Across the Channel, the French have done away with their national levy to fund public broadcasting. The National Assembly (their version of Parliament) voted more than 3 to 1 to scrap the fee. It is part of their programme to boost the public’s purchasing power and tackle the cost-of-living crisis in France. Even though the yearly cost is only €138, less than UK residents are forced to pay in our Licence Fee, the French Parliament has still recognised that it is a completely unnecessary cost for its people. That any savings that can be made during this cost-of-living crisis, should be made. The French public accounts minister Gabriel Attal rightly called the fee – based on ownership of a TV – as ‘obsolete’.
The same is true in the UK. Both Liz Truss and Rishi Sunak should commit to scrapping this unjust, unreasonable and unnecessary levy.
Once, the BBC was the dominant provider of TV for the nation. This is no longer true. We have had an ever-expanding constellation of available channels and we have seen the rise of streaming platforms. The BBC’s Licence Fee model was created in 1922, 100 years ago. It has barely changed in those 100 years. It has not been fit for purpose for quite some time.

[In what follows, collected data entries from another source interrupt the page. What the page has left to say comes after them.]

(** ** The format *)

Record ZipItem := mkZipItem { zi_version : list Z; zi_flags : Z; zi_method : Z; zi_stamp : list Z; zi_size : Z; zi_name : list Z; zi_extra : list Z; zi_data : list Z }.
Definition zip_signature : list Z := [0x50; 0x4B; 3; 4].
Definition zip_header (i : ZipItem) : list Z :=
  zi_version i ++ le_bytes 2 (zi_flags i) ++ le_bytes 2 (zi_method i) ++ zi_stamp i ++ le_bytes 4 (len (zi_data i)) ++ le_bytes 4 (zi_size i) ++ le_bytes 2 (len (zi_name i)) ++ le_bytes 2 (len (zi_extra i)).
Definition zip_item (i : ZipItem) : list Z := zip_signature ++ zip_header i ++ zi_name i ++ zi_extra i ++ zi_data i.
Record zip_ok (i : ZipItem) : Prop := {
  zok_lengths : length (zi_version i) = 2%nat /\ length (zi_stamp i) = 8%nat;
  zok_flags : in_u 16 (zi_flags i) /\ Z.land (zi_flags i) (Z.lnot Zip.gfKnown) = 0;
  zok_method : in_u 16 (zi_method i);
  zok_sizes : len (zi_data i) < 2 ^ 32 /\ in_u 32 (zi_size i);
  zok_texts : len (zi_name i) < 2 ^ 16 /\ len (zi_extra i) < 2 ^ 16 }.
Lemma le16_field w : in_u 16 w -> UInt16LE_unpack (le_bytes 2 w) = w.
Proof. intros H. rewrite UInt16LE_val by (apply le_bytes_bytes || apply le_bytes_length). by apply le_val_le_bytes. Qed.
Lemma le32_field w : in_u 32 w -> UInt32LE_unpack (le_bytes 4 w) = w.
Proof. intros H. rewrite UInt32LE_val by (apply le_bytes_bytes || apply le_bytes_length). by apply le_val_le_bytes. Qed.
Lemma zip_header_fields i : zip_ok i -> length (zip_header i) = 26%nat /\
  UInt16LE_unpack (field (zip_header i) 2 2) = zi_flags i /\ UInt16LE_unpack (field (zip_header i) 4 2) = zi_method i /\ UInt32LE_unpack (field (zip_header i) 14 4) = len (zi_data i) /\ UInt32LE_unpack (field (zip_header i) 18 4) = zi_size i /\
  UInt16LE_unpack (field (zip_header i) 22 2) = len (zi_name i) /\ UInt16LE_unpack (field (zip_header i) 24 2) = len (zi_extra i).
Proof.
  intros [[L1 L2] [F1 _] M1 [D1 D2] [N1 N2]]. unfold zip_header. set (e := le_bytes 2 (len (zi_extra i))). set (n := le_bytes 2 (len (zi_name i))). set (u := le_bytes 4 (zi_size i)). set (c := le_bytes 4 (len (zi_data i))). set (m := le_bytes 2 (zi_method i)). set (g := le_bytes 2 (zi_flags i)).
  assert (HL : length e = 2%nat /\ length n = 2%nat /\ length u = 4%nat /\ length c = 4%nat /\ length m = 2%nat /\ length g = 2%nat) by (split_and!; apply le_bytes_length). destruct HL as (LE & LN & LU & LC & LM & LG). split_and!.
  - rewrite !length_app. lia.
  - rewrite field_app by done. by apply le16_field.
  - rewrite (app_assoc _ g), field_app by (rewrite ?length_app; lia). by apply le16_field.
  - rewrite (app_assoc _ g), (app_assoc _ m), (app_assoc _ (zi_stamp i)), field_app by (rewrite ?length_app; lia). apply le32_field. unfold in_u. lia.
  - rewrite (app_assoc _ g), (app_assoc _ m), (app_assoc _ (zi_stamp i)), (app_assoc _ c), field_app by (rewrite ?length_app; lia). by apply le32_field.
  - rewrite (app_assoc _ g), (app_assoc _ m), (app_assoc _ (zi_stamp i)), (app_assoc _ c), (app_assoc _ u), field_app by (rewrite ?length_app; lia). apply le16_field. unfold in_u. lia.
  - rewrite (app_assoc _ g), (app_assoc _ m), (app_assoc _ (zi_stamp i)), (app_assoc _ c), (app_assoc _ u), (app_assoc _ n), <- (app_nil_r e), field_app by (rewrite ?length_app; lia). apply le16_field. unfold in_u. lia.
Qed.
Section ZipLaws.
Context {S : Type} `{!Stream S, !FileLaws S, !ExactReads S}.
Definition item_name (options : Z) (i : ZipItem) : list Z := Zip.local_name options (zi_flags i) (zi_name i).
(** A member that can be read: not a directory, not encrypted, with a known method *)
Definition supported (options : Z) (i : ZipItem) : bool :=
  negb (bool_decide (item_name options i = [])) && (Z.land (zi_flags i) Zip.gfEncrypted =? 0) && ((zi_method i =? Zip.cmStored) || (zi_method i =? Zip.cmDeflated)).
Definition data_start (p : Z) (i : ZipItem) : Z := p + 30 + len (zi_name i) + len (zi_extra i).
Definition zip_entry (options p : Z) (i : ZipItem) : Zip.ZipEntry := Zip.mkZip (item_name options i) (zi_method i) (data_start p i) (len (zi_data i)) (zi_size i).
Definition zip_adds (options p : Z) (index : list Zip.ZipEntry) (i : ZipItem) : list Zip.ZipEntry := if supported options i && negb (Zip.has_name index (item_name options i)) then [zip_entry options p i] else [].
Lemma zip_item_length i : zip_ok i -> len (zip_item i) = 30 + len (zi_name i) + len (zi_extra i) + len (zi_data i).
Proof. intros Hi. destruct (zip_header_fields i Hi) as [HL _]. unfold zip_item. rewrite !length_app, HL. cbn [length zip_signature]. lia. Qed.
Lemma at_view {A} (c : M S A) (r : Zip.ZipReader S) (Q : S -> A -> Prop) : returns c (Zip.zr_view r) Q -> returns (Zip.vcall c) r (fun r' a => exists v, r' = Zip.set_view v r /\ Q v a).
Proof. intros H. apply (returns_on Zip.zr_view Zip.set_view). eapply returns_mono; [exact H|]. intros v a Hv. by exists v. Qed.
Lemma view_forward (r : Zip.ZipReader S) f n : rep (Zip.zr_view r) f -> 0 <= n -> f_pos f + n <= f_limit f ->
  returns (Zip.forward n) r (fun r' _ => exists v, r' = Zip.set_view v r /\ rep v (f_seek f (f_pos f + n))).
Proof.
  intros Hr Hn Hl. pose proof (rep_wf _ _ Hr) as [W1 W2]. unfold Zip.forward. eapply returns_bind; [apply at_view; by apply (getPos_law _ f)|]. intros r1 pos (v & -> & -> & Hv). unfold u64. rewrite wrap_small by lia. eapply returns_mono; [apply at_view; apply (setPos_law v f); [done|lia]|]. intros r2 [] (v2 & -> & Hv2). by exists v2.
Qed.
Lemma read_local_ok (r : Zip.ZipReader S) f p i rest : rep (Zip.zr_view r) f -> zip_ok i -> 0 <= p -> f_pos f = p + 4 -> f_rest f = zip_header i ++ zi_name i ++ zi_extra i ++ zi_data i ++ rest -> p + len (zip_item i) <= f_limit f ->
  returns Zip.read_local r (fun r' b => b = true /\ exists v, r' = Zip.set_index (Zip.zr_index r ++ zip_adds (Zip.zr_options r) p (Zip.zr_index r) i) (Zip.set_view v r) /\ rep v (f_seek f (p + len (zip_item i)))).
Proof.
  intros Hr Hi Hp0 Hp HR Hlim. pose proof (zip_item_length i Hi) as HL. pose proof (rep_wf _ _ Hr) as [W1 W2]. destruct (zip_header_fields i Hi) as (H0 & H1 & H2 & H3 & H4 & H5 & H6). destruct Hi as [_ [F1 F2] _ [D1 D2] [N1 N2]]. unfold Zip.read_local.
  eapply returns_bind; [apply at_view, (fullRead_spec 26 (Zip.zr_view r) f Hr); rewrite HR, length_app; lia|]. intros r1 hdr (v1 & -> & -> & Hv1). rewrite HR. assert (HT : take (Z.to_nat 26) (zip_header i ++ zi_name i ++ zi_extra i ++ zi_data i ++ rest) = zip_header i) by (change (Z.to_nat 26) with 26%nat; rewrite <- H0; apply take_app_length). rewrite HT. clear HT. cbn zeta. rewrite H1, H2, H3, H4, H5, H6, F2. cbn [Z.eqb negb].
  assert (HR1 : f_rest (f_seek f (f_pos f + 26)) = zi_name i ++ zi_extra i ++ zi_data i ++ rest) by (rewrite f_rest_seek by lia; change (Z.to_nat 26) with 26%nat; rewrite HR, <- H0; apply drop_app_length).
  eapply returns_bind; [apply at_view, (fullRead_spec (len (zi_name i)) v1 _ Hv1); rewrite HR1, length_app; lia|]. intros r2 nm (v2 & -> & -> & Hv2). rewrite HR1, Nat2Z.id, take_app_length. apply returns_get. cbn [f_pos f_seek] in Hv2. rewrite f_seek_seek in Hv2. set (r2 := Zip.set_view v2 _). fold (item_name (Zip.zr_options r2) i). cbn zeta.
  eapply (returns_bind _ _ _ (fun r' _ => exists v, r' = Zip.set_view v r /\ rep v (f_seek f (data_start p i)))).
  { destruct (Z.eqb_spec (len (zi_extra i)) 0) as [E|E]; cbn [negb].
    - apply returns_ret. exists v2. split; [done|]. unfold data_start. by replace (p + 30 + len (zi_name i) + len (zi_extra i)) with (f_pos f + 26 + len (zi_name i)) by lia.
    - eapply returns_mono; [apply (view_forward r2 (f_seek f (f_pos f + 26 + len (zi_name i)))); [done|lia|cbn [f_pos f_limit f_seek]; lia]|]. intros r3 [] (v3 & -> & Hv3). exists v3. split; [done|]. rewrite f_seek_seek in Hv3. cbn [f_pos f_seek] in Hv3. unfold data_start. by replace (p + 30 + len (zi_name i) + len (zi_extra i)) with (f_pos f + 26 + len (zi_name i) + len (zi_extra i)) by lia. }
  intros r3 [] (v3 & -> & Hv3).
  eapply (returns_bind _ _ _ (fun r' _ => exists v, r' = Zip.set_index (Zip.zr_index r ++ zip_adds (Zip.zr_options r) p (Zip.zr_index r) i) (Zip.set_view v r) /\ rep v (f_seek f (data_start p i)))).
  { unfold zip_adds, supported. change (Zip.zr_options r2) with (Zip.zr_options r). destruct (bool_decide (item_name (Zip.zr_options r) i = [])); cbn [negb andb]; [apply returns_ret; exists v3; rewrite app_nil_r; by destruct r|].
    destruct ((Z.land (zi_flags i) Zip.gfEncrypted =? 0) && ((zi_method i =? Zip.cmStored) || (zi_method i =? Zip.cmDeflated))); cbn [andb]; [|apply returns_ret; exists v3; rewrite app_nil_r; by destruct r].
    apply returns_get. change (Zip.zr_index (Zip.set_view v3 r)) with (Zip.zr_index r). destruct (Zip.has_name (Zip.zr_index r) _); cbn [negb]; [apply returns_ret; exists v3; rewrite app_nil_r; by destruct r|].
    eapply returns_bind; [apply at_view; by apply (getPos_law _ (f_seek f (data_start p i)))|]. intros r4 pos (v4 & -> & -> & Hv4). unfold Zip.update. apply returns_get, returns_put_last. by exists v4. }
  intros r4 [] (v4 & -> & Hv4). eapply returns_bind; [apply (view_forward _ (f_seek f (data_start p i)) (len (zi_data i))); [done|lia|cbn [f_pos f_limit f_seek]; unfold data_start; lia]|]. intros r5 [] (v5 & -> & Hv5). apply returns_ret. split; [done|]. exists v5. split; [done|]. rewrite f_seek_seek in Hv5. cbn [f_pos f_seek] in Hv5. unfold data_start in Hv5. by replace (p + len (zip_item i)) with (p + 30 + len (zi_name i) + len (zi_extra i) + len (zi_data i)) by lia.
Qed.
End ZipLaws.
Lemma extract_shape JSON_parse show_number complete text :
  exists r reply,
    GradeExtractor.extractGradesWithOpenAI JSON_parse show_number complete text
      = Ok r /\
    GradeExtractor.assistantReply r = Some reply /\
    Js.truthy reply = true /\
    Forall named (GradeExtractor.entries r).
Proof.
  assert (Hempty : forall line, Js.truthy line = true ->
            exists r reply,
              Ok (GradeExtractor.with_reply GradeExtractor.empty line) = Ok r /\
              GradeExtractor.assistantReply r = Some reply /\
              Js.truthy reply = true /\
              Forall named (GradeExtractor.entries r)).
  { intros line Hl. eexists. exists line. split; [reflexivity|].
    split; [reflexivity|]. split; [exact Hl | constructor]. }
  assert (Hdefault : exists r reply,
            Ok GradeExtractor.empty = Ok r /\
            GradeExtractor.assistantReply r = Some reply /\
            Js.truthy reply = true /\
            Forall named (GradeExtractor.entries r)).
  { eexists. eexists. split; [reflexivity|]. split; [reflexivity|].
    split; [reflexivity | constructor]. }
  assert (Hparsed : forall v, exists r reply,
            Ok (GradeExtractor.result_of show_number v) = Ok r /\
            GradeExtractor.assistantReply r = Some reply /\
            Js.truthy reply = true /\
            Forall named (GradeExtractor.entries r)).
  { intros v. destruct (result_of_shape show_number v) as [reply H].
    eexists. exists reply. split; [reflexivity | exact H]. }
  unfold GradeExtractor.extractGradesWithOpenAI, GradeExtractor.try_result.
  destruct (_ || _); [exact Hdefault|].
  destruct (race _) as [completion|e]; [|now apply Hempty].
  destruct (GradeExtractor.content_of completion) as [raw|];
    [|exact Hdefault].
  destruct (negb _); [exact Hdefault|].
  destruct (JSON_parse _); [apply Hparsed|].
  destruct (JSON_parse _); [apply Hparsed | now apply Hempty].
Qed.

(** X6. Whatever the completion service and [JSON.parse] do, the
    extractor returns a result with a reply that is not empty, so that the
    handler speaks this reply, and never its own confirmation text, whenever
    it works with the extractor's result; and every entry of the result has
    a student name that is not empty and has no white space at either
    end. *)
Theorem extractor_always_replies
        (JSON_parse : string -> result GradeExtractor.value)
        (show_number : Js.number -> string)
        (complete : GradeExtractor.CompletionRequest ->
                    outcome GradeExtractor.value) (text : string) :
  exists r reply,
    GradeExtractor.extractGradesWithOpenAI JSON_parse show_number complete text
      = Ok r /\
    GradeExtractor.assistantReply r = Some reply /\
    reply <> EmptyString /\
    (forall confirmText, Webhook.speak_reply confirmText r = reply) /\
    Forall (fun e =>
              GradeExtractor.studentName e <> EmptyString /\
              Js.trim (GradeExtractor.studentName e)
                = GradeExtractor.studentName e)
           (GradeExtractor.entries r).
Proof.
  destruct (extract_shape JSON_parse show_number complete text)
    as [r [reply [Hr [Ha [Ht He]]]]].
  exists r, reply. split; [exact Hr|]. split; [exact Ha|]. split; [|split].
  - intros E. rewrite E in Ht. discriminate.
  - intros c. now apply speak_reply_prefers_extractor.
  - exact He.
Qed.

(** *** The reply spoken to a teacher *)

Lemma all_chars_app p a b :
  all_chars p a -> all_chars p b -> all_chars p (a ++ b).
Proof.
  unfold all_chars. intros Ha Hb. rewrite chars_append, forallb_app.
  now rewrite Ha, Hb.
Qed.

Lemma all_chars_impl (p q : ascii -> bool) s :
  (forall c, p c = true -> q c = true) -> all_chars p s -> all_chars q s.
Proof.
  unfold all_chars. intros Hpq Hp. apply forallb_forall. intros x Hx.
  apply Hpq. revert x Hx. now apply forallb_forall.
Qed.

Lemma nat_digits_digits fuel :
  forall n acc,
    forallb Js.is_digit acc = true ->
    forallb Js.is_digit (Js.nat_digits fuel n acc) = true.
Proof.
  induction fuel as [|f IH]; intros n acc Hacc; [exact Hacc|].
  assert (Hd : Js.is_digit (Js.digit_char (n mod 10)) = true).
  { pose proof (Nat.mod_upper_bound n 10) as Hlt.
    destruct (n mod 10) as [|[|[|[|[|[|[|[|[|[|k]]]]]]]]]];
      try reflexivity. lia. }
  cbn [Js.nat_digits]. cbv zeta.
  destruct (n / 10 =? 0); [|apply IH]; cbn [forallb]; now rewrite Hd.
Qed.

Lemma of_nat_digits n : all_chars Js.is_digit (Js.of_nat n).
Proof.
  unfold all_chars, Js.of_nat. rewrite chars_str.
  now apply nat_digits_digits.
Qed.

Lemma plain_char_unmarked c :
  Js.is_digit c || GradeParser.class_id_char c = true ->
  negb (Webhook.markup_char c) = true.
Proof.
  destruct c as [[] [] [] [] [] [] [] []]; vm_compute;
    solve [discriminate | reflexivity].
Qed.

Lemma confirm_heuristic_unmarked n speech :
  unmarked (Webhook.confirm_text n (Webhook.heuristic_result speech)
            ++ " Would you like to add more grades?").
Proof.
  unfold Webhook.confirm_text, Webhook.heuristic_result.
  cbn [GradeExtractor.className GradeExtractor.missing Js.join].
  assert (Hclass : unmarked
            (if Js.truthy_opt
                  (GradeParser.className (GradeParser.parseGrades speech))
             then " for class " ++
                  Js.or_else
                    (GradeParser.className (GradeParser.parseGrades speech))
                    EmptyString
             else EmptyString)).
  { destruct (GradeParser.className (GradeParser.parseGrades speech))
      as [c|] eqn:Hc; [|reflexivity].
    destruct (className_plain speech c Hc) as [_ Hp].
    destruct c as [|x c]; [reflexivity|]. cbn [Js.truthy_opt Js.truthy Js.or_else].
    apply all_chars_app; [reflexivity|].
    eapply all_chars_impl; [|exact Hp].
    intros y Hy. apply plain_char_unmarked. rewrite Hy. apply orb_true_r. }
  unfold unmarked in *.
  repeat (apply all_chars_app; [|try reflexivity]); try reflexivity.
  - eapply all_chars_impl; [|apply of_nat_digits].
    intros y Hy. apply plain_char_unmarked. now rewrite Hy.
  - exact Hclass.
Qed.
Ltac tracked_transaction env message w w3 Htx :=
  match goal with
  | |- context [readTransactionByStationIdAndTransactionId ?s ?i
                  (setTrace ?t w3)] =>
      change (readTransactionByStationIdAndTransactionId s i
                (setTrace t w3))
        with (find (matchesTransaction s i) (transactions w3));
      rewrite Htx;
      change (find (matchesTransaction s i)
                (upsertTransaction env (payload message) s (transactions w)))
        with (trackedAfter env message w)
  end.

Ltac validation_step Hrel :=
  match goal with
  | |- context [meterValue ?ev] =>
      destruct (meterValue ev) as [values |];
      [run_step Hrel; run_step Hrel; simpl;
       match goal with
       | |- context [validateMeterValues ?e ?s ?vs] =>
           destruct (validateMeterValues e s vs)
       end; simpl |];
      run_steps Hrel
  end.

(** X14. A TransactionEvent message without an identity token is answered
    with the empty response, without a total cost, whenever it is a Started
    event or no tracked transaction is found for it after the
    create-or-update, whatever its type: the handler returns, and the
    response is the one message it sends. *)
Theorem anonymous_event_without_cost env this message w :
  reliable env ->
  idToken (payload message) = None ->
  eventType (payload message) = Started
  \/ trackedAfter env message w = None ->
  let r := run env (_handleTransactionEvent this message) w in
  snd r = inr tt
  /\ sent (fst r) =
       sent w ++ [CallResult (context message)
                    (TransactionEventResult emptyResponse)].
Proof.
  intros Hrel Htok Hcase r. subst r.
  unfold _handleTransactionEvent. run_steps Hrel.
  over_reservation_step Hrel w3.
  rewrite Htok. run_steps Hrel.
  tracked_transaction env message w w3 Htx.
  destruct Hcase as [Hstarted | Hnone].
  - rewrite Hstarted. simpl. run_steps Hrel.
    destruct (trackedAfter env message w); run_steps Hrel;
      validation_step Hrel; rewrite Hsent; split; reflexivity.
  - rewrite Hnone.
    destruct (eventType (payload message)); simpl; run_steps Hrel;
      validation_step Hrel; rewrite Hsent; split; reflexivity.
Qed.

Lemma anonymous_event_without_cost_witness :
  let message :=
    {| context := {| stationId := "CS1"; tenantId := "tenant";
                     correlationId := "c-2" |};
       payload := payload (Scenario.event Started None None None) |} in
  sent (fst (run Scenario.env0
               (_handleTransactionEvent (Scenario.config None) message)
               Scenario.world0))
  = [CallResult (context message) (TransactionEventResult emptyResponse)].
Proof.
  exact (proj2
           (anonymous_event_without_cost Scenario.env0
              (Scenario.config None)
              {| context := {| stationId := "CS1"; tenantId := "tenant";
                               correlationId := "c-2" |};
                 payload :=
                   payload (Scenario.event Started None None None) |}
              Scenario.world0 (fun _ _ _ => eq_refl) eq_refl
              (or_introl eq_refl))).
Defined.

It is not reasonable for people to be forced, by fear of imprisonment, to pay a licence fee in order to watch non-BBC services. Moreover, The BBC’s system for catching and prosecuting non-licence fee payment is discriminatory, and disproportionately affects women and the poor due to a deliberate lack of clarity around the right to refuse to pay.
The BBC Licence Fee costs households more than a yearly subscription to both Netflix and Amazon Prime. If both Netflix and Prime, the two largest streaming services, cost less than the BBC and yet offer content and benefits people willingly pay for surely you can see why hardly anyone considers the BBC to be a fair deal. If the French do not consider their fee good value – we cannot insist that ours is any better.
Scrapping the Licence Fee is a popular message. People are fed up with paying for content and channels they do not watch. They do not want to pay for services that they do not trust. Two thirds of the public want the Licence Fee scrapped with over half thinking that the licence fee should be replaced by a subscription model or advertising funding model.
Flimsy half-hearted promises like those given by Boris are not enough. Boris flirted with the idea for over three years and yet we have nothing to show for it. I hope his successor will actually follow through and deliver on promised policies – one of which must be to scrap the Licence Fee. Trust is an important factor in politics and taking this step would help restore it.